>>
Definition current_rates (self : t) (now : Z) : t * ConnectionRates :=
  let update r := DataRateTracker.update r now in
  let self :=
    self <| video_rate ::= update |> <| audio_rate ::= update |> <| rtx_rate ::= update |>
         <| padding_rate ::= update |> <| non_media_rate ::= update |>
         <| incoming_audio_rate ::= update |> <| incoming_rtx_rate ::= update |>
         <| incoming_padding_rate ::= update |> <| incoming_non_media_rate ::= update |>
         <| incoming_discard_rate ::= update |> in
  let rate r := default 0 (DataRateTracker.rate r) in
  (self, connection_rates_mk (rate (video_rate self)) (rate (audio_rate self)) (rate (rtx_rate self))
           (rate (padding_rate self)) (rate (non_media_rate self)) (rate (incoming_audio_rate self))
           (rate (incoming_rtx_rate self)) (rate (incoming_padding_rate self)) (rate (incoming_non_media_rate self))
           (rate (incoming_discard_rate self))).

End Connection.

(** [ConnectionRates::outgoing_rate_bps] *)
Definition outgoing_rate_bps (r : ConnectionRates) : Z :=
  u64 (u64 (Client.audio_rate r + Client.video_rate r) + Client.non_media_rate r).

End Connection.

(** * Theorems *)

Module ConnectionFacts.
Import Connection.

Section Connection.
Context `{BlockCipher} `{Aead} `{HashMapOrder} `{HmacSha1} `{Crc32} `{Powf}.

(** ** What only a binding request changes *)

Record same_ice (self self' : t) : Prop := {
  si_ice : ice self' = ice self;
  si_addr : outgoing_addr self' = outgoing_addr self;
  si_created : created self' = created self;
  si_timeout : inactivity_timeout self' = inactivity_timeout self
}.

#[global] Instance same_ice_preorder : PreOrder same_ice.
Proof. split; [by split|]. intros a b c [] []. split; congruence. Qed.

(** Packets that go to the outgoing address. *)
Definition goes_to (self : t) (l : Packets) : Prop := Forall (fun p => outgoing_addr self = Some p.2) l.

Lemma goes_to_app self l l' : goes_to self (l ++ l') <-> goes_to self l /\ goes_to self l'.
Proof. apply Forall_app. Qed.

Lemma goes_to_same self self' l : same_ice self self' -> goes_to self' l <-> goes_to self l.
Proof. intros [_ E _ _]. unfold goes_to. by rewrite E. Qed.

Lemma goes_to_addressed self addr l : outgoing_addr self = Some addr -> goes_to self (addressed addr l).
Proof. intros E. unfold goes_to, addressed. apply Forall_map, Forall_forall. by intros. Qed.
<<
> Aim of the task: Repeat, without change, each line of the data above from the one that contains "Lemma goes_to_same self" through the final line, counting both.

> Solution for this problem:
Lemma goes_to_same self self' l : same_ice self self' -> goes_to self' l <-> goes_to self l.
Proof. intros [_ E _ _]. unfold goes_to. by rewrite E. Qed.

Lemma goes_to_addressed self addr l : outgoing_addr self = Some addr -> goes_to self (addressed addr l).
Proof. intros E. unfold goes_to, addressed. apply Forall_map, Forall_forall. by intros. Qed.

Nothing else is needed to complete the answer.